SAWT BEIRUT INTERNATIONAL

| 6 December 2021, Monday |

Ajaka à «Sawt Beirut International»: la carte de financement peut être approuvée mais elle ne pourra pas être payée

Clades Saab ecrit:

La carte de financement est un nom indéfini car elle est incapable de se financer elle-même .. ils s’efforcent de la remplir et sont absents de trouver des solutions efficaces pour ne pas humilier le citoyen dans la subsistance de son gagne-pain qui est son droit d’un pays qui a pillé le pays ressources et ses habitants qui chantaient sur leur système capitaliste déraciné et remplacé par le système de «subsistance» dont le plafond est précisé … De nombreux défauts garderont la carte de financement à l’intérieur de la salle de réanimation.
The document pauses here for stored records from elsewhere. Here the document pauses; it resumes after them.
(* ===== verification/ListAsync.v ===== *)
(** * The list page under interleaving

    [ProductListPage]'s three async handlers ([loadProducts],
    [handleSubmit], [confirmDelete]) cut at their awaits ([Async]), and the
    page as a machine in which the user may act while requests are in
    flight.  Shown here:
    - each cut handler run without interleaving is the handler of
      [ListPage] ([a_handleSubmit_sync], ...);
    - every state the sequential model ([ListView.list_reachable]) reaches
      is reached by the machine with nothing in flight;
    - the store's ids stay distinct, the backend well formed and the
      confirmation modal tied to a selection, under every interleaving;
    - [list_schedule] runs a concrete schedule of events and deliveries;
      [Scenarios] uses it to show a stale answer overwriting the store. *)

From Stdlib Require Import ZArith Lia.
From stdpp Require Import strings.
From stdpp Require Import base list decidable relations.
From S2P Require Import Prelude Types Remote Service Slice World ListPage ListView Async.
Open Scope Z_scope.

(** ** The list page's async handlers, cut at their awaits *)
Section list_async.
Context {S : Type} `{!RemoteService S}.

Abbreviation LA := (aprog (page list_page S) unit).

Definition a_loadProducts : LA :=
  acatch (alet productsFromServer := a_fetchProducts in
          aupdate (dispatch_action (ProductSlice.setProducts productsFromServer)))
         (λ _, aupdate (console_error "Failed to fetch products:")).

Definition a_handleSubmit : LA :=
  AGet (λ c,
  let fd := c.(local).(formData) in
  let products := ProductSlice.select_products c.(shared).(w_store) in
  if falsy_string fd.(f_name) || falsy_string fd.(f_weight)
     || falsy_string fd.(f_imageUrl)
  then aupdate (alert "Please fill in all required fields!")
  else
    let newId := new_id products in
    acatch (alet _ := a_addProduct (Some newId) (new_product_draft fd) in
            alet updatedProducts := a_fetchProducts in
            alet _ := aupdate (dispatch_action (ProductSlice.setProducts updatedProducts)) in
            alet _ := aupdate (set_local (set_isAddModalOpen false)) in
            aupdate (set_local (set_formData empty_form)))
           (λ _, aupdate (console_error "Failed to add product:"))).

Definition a_confirmDelete : LA :=
  AGet (λ c,
  match c.(local).(selectedProductId) with
  | None => ARet ()
  | Some i =>
      acatch (alet _ := a_deleteProduct i in
              alet _ := aupdate (dispatch_action (ProductSlice.deleteProduct i)) in
              alet _ := aupdate (set_local (set_isDeleteModalOpen false)) in
              aupdate (set_local (set_selectedProductId None)))
             (λ _, aupdate (console_error "Failed to delete product:"))
  end).

Lemma a_loadProducts_sync : run_sync a_loadProducts ≡ loadProducts.
Proof. unfold a_loadProducts, loadProducts. async_sync. Qed.

Lemma a_handleSubmit_sync : run_sync a_handleSubmit ≡ handleSubmit.
Proof.
  unfold a_handleSubmit, handleSubmit. rewrite run_sync_get. f_equiv. intros c.
  async_sync.
Qed.

Lemma a_confirmDelete_sync : run_sync a_confirmDelete ≡ confirmDelete.
Proof.
  unfold a_confirmDelete, confirmDelete. rewrite run_sync_get. f_equiv. intros c.
  async_sync.
Qed.

(** A user event: the two async handlers cut at their awaits, the others
    run to completion at once. *)
Definition a_on_list_event (ev : list_event) : LA :=
  match ev with
  | ConfirmAdd => a_handleSubmit
  | ConfirmDeletion => a_confirmDelete
  | _ => aupdate (on_list_event ev)
  end.

Lemma a_on_list_event_sync ev : run_sync (a_on_list_event ev) ≡ on_list_event ev.
Proof.
  destruct ev; simpl; try apply a_handleSubmit_sync; try apply a_confirmDelete_sync;
    apply run_sync_update; intros c; try done.
  unfold on_input, mbind, St_bind, st_bind, get_st. simpl. by case_match.
Qed.

Section machine.
Context (localeCompare : string → string → Z).

(** The page offers the event whose handler starts. *)
Definition list_can_start : page list_page S → LA → Prop :=
  event_start (enabled localeCompare) a_on_list_event.

(** The page mounts and its effect sends [GET /products]. *)
Definition list_mount (w : world S) : machine list_page S :=
  m_start a_loadProducts (mkMachine (mkPage initial_list_page w) []).

Definition list_mreach (w : world S) (M : machine list_page S) : Prop :=
  rtc (mstep list_can_start) (list_mount w) M.

Definition list_schedule : list (sched_step list_event) → machine list_page S → option (machine list_page S) :=
  run_schedule (enabled localeCompare) a_on_list_event.

(** The mount with its request completed at once is [ListPage]'s mount. *)
Lemma list_mount_drains (w : world S) :
  rtc (mstep list_can_start) (list_mount w)
    (mkMachine (run_state loadProducts (mkPage initial_list_page w)) []).
Proof. unfold list_mount. rewrite <-a_loadProducts_sync. apply drain. Qed.

(** One event of the sequential page: the handler starts, and its requests
    complete before the next event. *)
Lemma list_step_drains c c' :
  list_step localeCompare c c' → rtc (mstep list_can_start) (mkMachine c []) (mkMachine c' []).
Proof.
  intros [ev c0 He]. eapply rtc_l.
  - apply mstep_start. exists ev. by split.
  - rewrite <-a_on_list_event_sync. apply drain.
Qed.
End machine.
End list_async.


(** ** How long the list page keeps requests in flight *)
Section list_bound.
Context {S : Type} `{!RemoteService S}.
Local Open Scope nat_scope.

(** [handleSubmit] awaits twice ([addProduct], then [fetchProducts]); the
    other handlers at most once. *)
Lemma a_on_list_event_within ev : awaits_within 2 (a_on_list_event (S:=S) ev).
Proof.
  destruct ev; simpl; try done.
  - unfold a_handleSubmit, a_addProduct, a_fetchProducts, a_data_products, a_data_product.
    within_solve.
  - unfold a_confirmDelete, a_deleteProduct. within_solve.
Qed.

Lemma a_loadProducts_within : awaits_within 1 (a_loadProducts (S:=S)).
Proof. unfold a_loadProducts, a_fetchProducts, a_data_products. within_solve. Qed.

Lemma list_mreach_within lc w M :
  list_mreach (S:=S) lc w M → Forall (awaits_within 1) M.(m_pending).
Proof.
  unfold list_mreach. revert M. apply rtc_ind_r.
  - unfold list_mount, m_start. pose proof (run_until_within 1 a_loadProducts
      (mkPage initial_list_page w)) as Hw.
    destruct (run_until _ _) as [c' [t'|]]; simpl in *; [|constructor].
    destruct (Hw t' a_loadProducts_within eq_refl) as (n' & Hn & Hw').
    constructor; [|constructor]. eapply awaits_within_mono; [|exact Hw']. lia.
  - intros M2 M3 _ H23 IH. eapply mstep_within; [|exact IH|exact H23]. intros c t [ev [_ ->]].
    apply a_on_list_event_within.
Qed.

(** From any state the list page reaches, answers alone settle it:
    with no further user event, at most two answers per request in
    flight arrive before none is left. *)
Theorem list_deliveries_bounded lc w M n M' :
  list_mreach (S:=S) lc w M → nsteps deliver_rel n M M' → n ≤ 2 * length M.(m_pending).
Proof.
  intros Hr Hs. pose proof (list_mreach_within lc w M Hr) as Hw.
  eapply deliveries_bounded in Hs; [|by apply Forall2_replicate_l].
  rewrite await_measure_replicate in Hs. lia.
Qed.
End list_bound.

(** ** Theorems of the list page under interleaving *)
Section list_theorems.
Context {S : Type} `{!RemoteService S} `{!RemoteLaws S}.
Context (localeCompare : string → string → Z).

(** The invariant of [ListView.list_reachable_ok]. *)
Definition list_inv (c : page list_page S) : Prop := world_ok c ∧ local_ok ui_ok_local c.

Lemma list_inv_set_net r c o n' :
  list_inv c → axios_request r c.(shared).(w_net) = (o, n') → list_inv (set_net n' c).
Proof. intros [Hw Hu] Ha. split; [by eapply world_ok_set_net|exact Hu]. Qed.

(** The list [GET /products] answers with has distinct ids. *)
Lemma axios_products_nodup n r n' l :
  srv_ok (server n) → axios_request (mkRequest GET baseUrl NoBody) n = (Ok r, n') →
  data r = RProducts l → NoDup (ids l).
Proof.
  intros Hok Ha Hd. assert (fetchProducts n = (Ok l, n')) as Hf.
  { unfold fetchProducts, axios_get, mbind, St_bind, st_bind. rewrite Ha.
    unfold data_products. by rewrite Hd. }
  rewrite (fetchProducts_result n n' l Hok Hf). by apply srv_ok_ids.
Qed.


(** A request goes out: the state after sending keeps the invariant, and
    the rest is checked from any state that has it. *)
Ltac seg_await :=
  match goal with
  | |- context [axios_request ?r ?n] =>
      let Ha := fresh "Ha" in
      destruct (axios_request r n) as [?o ?n'] eqn:Ha; split;
        [by eapply list_inv_set_net|intros ?c' ?Hc']
  end.
(** The updates of a segment keep both halves of the invariant. *)
Ltac seg_end :=
  match goal with H : list_inv _ |- _ => destruct H end;
  split; [run_keeps (world_ok (P:=list_page) (S:=S))|run_keeps (local_ok (S:=S) ui_ok_local)]; done.
Ltac seg_products :=
  match goal with
  | Ha : axios_request _ ?n = (Ok ?r, _), Hd : data ?r = RProducts ?l, Hc : list_inv ?c |- _ =>
      assert (NoDup (ids l)) by (eapply axios_products_nodup; [apply (proj2 (proj1 Hc))|exact Ha|exact Hd])
  end; seg_end.

Lemma a_loadProducts_keeps : akeeps list_inv a_loadProducts.
Proof.
  intros c Hc. unfold a_loadProducts, a_fetchProducts, a_data_products. simpl.
  seg_await. destruct o as [r|e]; simpl; [|seg_end].
  destruct (data r) eqn:Hd; simpl; try seg_end. seg_products.
Qed.

Lemma a_handleSubmit_keeps : akeeps list_inv a_handleSubmit.
Proof.
  intros c Hc. unfold a_handleSubmit, a_addProduct, a_fetchProducts, a_data_products, a_data_product.
  simpl. case_match; simpl; [seg_end|].
  seg_await. destruct o as [r|e]; simpl; [|seg_end].
  destruct (data r) eqn:Hd; simpl; try seg_end.
  seg_await. destruct o as [r'|e]; simpl; [|seg_end].
  destruct (data r') eqn:Hd'; simpl; try seg_end. seg_products.
Qed.

(** The confirmation resumes: the modal closes before the selection is
    cleared, in the same segment. *)
Lemma a_confirmDelete_keeps : akeeps list_inv a_confirmDelete.
Proof.
  intros c Hc. simpl. destruct (selectedProductId (local c)) as [i|]; simpl; [|done].
  seg_await. destruct o as [r|e]; simpl; [|seg_end].
  destruct Hc' as [Hw Hu]. split.
  - run_keeps (world_ok (P:=list_page) (S:=S)). done.
  - unfold local_ok, ui_ok_local. simpl. discriminate.
Qed.

Lemma a_on_list_event_keeps ev : akeeps list_inv (a_on_list_event ev).
Proof.
  destruct ev; try apply a_handleSubmit_keeps; try apply a_confirmDelete_keeps;
    intros c [Hw Hu]; (split; [eapply (keeps_run world_ok (λ _, True)); [apply on_list_event_world_ok|done]
                              |by apply on_list_event_ui_ok]).
Qed.

Lemma list_mount_minv w :
  world_ok (mkPage initial_list_page w) → minv list_inv (list_mount w).
Proof.
  intros Hw. unfold list_mount, m_start.
  destruct (run_until_ok list_inv a_loadProducts (mkPage initial_list_page w)) as [HI Ho].
  { apply a_loadProducts_keeps. split; [done|]. unfold local_ok, ui_ok_local. simpl. discriminate. }
  destruct (run_until _ _). by split.
Qed.

(** The sequential model of the list page is the schedule in which
    every request completes before the next user event: each state it
    reaches from the mount is reached by the machine with no request in
    flight. *)
Theorem list_sequential_refines (w : world S) c :
  list_reachable localeCompare w c → list_mreach localeCompare w (mkMachine c []).
Proof.
  unfold list_reachable. revert c. apply rtc_ind_r.
  - apply list_mount_drains.
  - intros y z _ Hyz IH. eapply rtc_trans; [exact IH|]. by apply list_step_drains.
Qed.

(** C30: whatever the order in which answers arrive and the user acts
    while requests are in flight, and whatever the network does, every
    state of the list page after its mount has a store with distinct ids
    and a well-formed backend, and the confirmation modal is only open
    with a product selected. *)
Theorem list_interleaved_ok (w : world S) M :
  world_ok (mkPage initial_list_page w) → list_mreach localeCompare w M →
  world_ok M.(m_page) ∧
  (M.(m_page).(local).(isDeleteModalOpen) = true → is_Some M.(m_page).(local).(selectedProductId)).
Proof.
  intros Hw Hr. eapply (reachable_minv list_inv) in Hr as [HI _].
  - exact HI.
  - intros c t [ev [_ ->]] _. apply a_on_list_event_keeps.
  - by apply list_mount_minv.
Qed.

(** A delivered [GET /products] answers with the backend's list. *)
Lemma axios_list_delivered (n : net S) :
  srv_ok (server n) → next_delivered (schedule n) = true →
  axios_request (mkRequest GET baseUrl NoBody) n =
    (Ok (mkResponse 200 (RProducts (srv_products (server n)))),
     mkNet (server n) (tail (schedule n)) (sent n ++ [mkRequest GET baseUrl NoBody])).
Proof.
  intros Hok Hd. apply axios_delivered_ok; [|done|done].
  erewrite handle_route by apply route_baseUrl. by apply law_list.
Qed.

(** The mount effect parks on its [GET /products] with the answer the
    backend gives at that moment; resumed on any page state, it dispatches
    [setProducts] of that list and ends. *)
Lemma a_loadProducts_parks (w : world S) :
  srv_ok (server w.(w_net)) → next_delivered (schedule w.(w_net)) = true →
  ∃ t0, (∀ l, run_until a_loadProducts (mkPage l w) =
              (set_net (mkNet (server w.(w_net)) (tail (schedule w.(w_net)))
                         (sent w.(w_net) ++ [mkRequest GET baseUrl NoBody])) (mkPage l w), Some t0)) ∧
    ∀ c', run_until t0 c' =
      (run_state (dispatch_action (ProductSlice.setProducts (srv_products (server w.(w_net))))) c', None).
Proof.
  intros Hok Hd. unfold a_loadProducts, a_fetchProducts, aawait. simpl.
  rewrite (axios_list_delivered _ Hok Hd). simpl. eexists. split; [reflexivity|]. done.
Qed.

(** C31: the mount's [GET /products] answer is computed when the request
    is sent and applied without any check when it arrives: in every
    state of the list page in which that request is still in flight,
    whatever the user has created or deleted since, its answer replaces
    the store with the list the backend held at the mount, and changes
    nothing else. *)
Theorem stale_answer_overwrites_store (w : world S) :
  srv_ok (server w.(w_net)) → next_delivered (schedule w.(w_net)) = true →
  ∃ t0, (list_mount w).(m_pending) = [t0] ∧
    ∀ M k, M.(m_pending) !! k = Some t0 →
      m_deliver k M = Some (mkMachine
        (run_state (dispatch_action (ProductSlice.setProducts (srv_products (server w.(w_net)))))
           M.(m_page))
        (delete k M.(m_pending))).
Proof.
  intros Hok Hd. destruct (a_loadProducts_parks w Hok Hd) as (t0 & Hp & Hr). exists t0. split.
  - unfold list_mount, m_start. cbn [m_page]. by rewrite Hp.
  - intros M k Hk. unfold m_deliver. rewrite Hk, Hr. simpl. by rewrite app_nil_r.
Qed.
End list_theorems.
L’expert économique, le professeur Jassim Ajaga, a déclaré dans une interview accordée à «Sawt Beirut International» que le problème fondamental de la carte est qu’elle manque de financement au niveau externe. Le premier ministre par intérim, Hassan Diab, n’a pas convaincu les autorités qatariennes de fournir un soutien sans passer par le Fonds monétaire international alors même que le Qatar avait promis d’acheter 500 millions de dollars de bons du Trésor, mais les restrictions imposées au Liban ont privé le Liban de cette opportunité.

Ajaka continue que le Liban n’a pas le luxe de l’aide étrangère sauf par le biais du FMI, ainsi que par l’aide humanitaire, qui est obtenue directement.

Seule la Banque mondiale a pris conscience de la calamité qui a frappé le peuple libanais depuis l’année 2019 lorsque le délégué de la banque a rendu visite au président de la République, Michel Aoun, et l’a informé que la pauvreté au Liban atteindrait le niveau de 50% … et sur ce point base, ils ont établi le programme d’aide et ont adopté le ministère de l’Économie dans une soi-disant carte de financement sur la base que le prêt à accorder de cette organisation pour le financer et le programme de soutien actuel s’arrête à lui, mais la Banque mondiale a apporté des modifications à son système et a été retourné à la caisse, et cette question nécessitera du temps pour l’approuver à nouveau, ce qui nous conduit à ne pas être disponible à la fin du mois en cours lorsque la subvention sera levée.

Sur le plan interne, son financement se heurte à plusieurs difficultés, d’abord en termes de disponibilité des fonds et la seconde en termes d’obtention de l’agrément des institutions habilitées en matière de financement. Il se limite à la Banque du Liban, qui ne le fait pas. avoir la capacité de le sécuriser grâce à la livre libanaise, et cette affaire conduit à un désastre et ne peut pas le financer avec le dollar qui n’est plus disponible Sauf à travers la réserve obligatoire, qui s’élève à 15% en dollars américains, et il ne peut être cédé parce qu’il appartient aux déposants et que la loi interdit sa disposition. Un certain nombre d’hommes politiques ont exprimé leur rejet de cette question et ne l’ont pas transmise par la Chambre des représentants et le Barreau. Ce sera la première ligne de défense à travers les poursuites. cela sera classé dans Si vous la touchez.

Ajaka a ajouté que la carte peut être approuvée, mais qu’elle ne pourra pas être échangée en raison de l’absence de financement, en plus du fait que la carte présente de multiples défauts, y compris le critère selon lequel les familles qui en bénéficieront seront choisies, et elle peut être entachée de discrétion et constituera un coup dur pour la classe moyenne, dont les revenus diminueront par rapport à la classe qui recevra un soutien via la carte.

Ijaka a demandé qui a le droit de déterminer la valeur due pour assurer la nourriture dans un délai d’un mois, ce qui équivaut à 34 $ par mois, comme indiqué dans les termes de la carte, et à partir de là, il est nécessaire de placer des points d’interrogation sur l’éligibilité de l’autorité. en matière de gouvernement économique, financier et social …

Ajaka continue qu’adopter la carte de financement pendant longtemps est un crime qui frappe le système économique libanais, devenu le système de l’Union soviétique avant sa désintégration, mais l’a dépassé et son danger réside dans le fait qu’il porte la robe du capitalisme mais pratique un système d’oppression économique.

Ce qui rend la question plus dangereuse, ce n’est pas la mise en place de plans de sauvetage économique qui coïncident avec cette carte, pour qu’elle ne devienne pas un papier défini par son détenteur et son diplôme dans les couches de la société.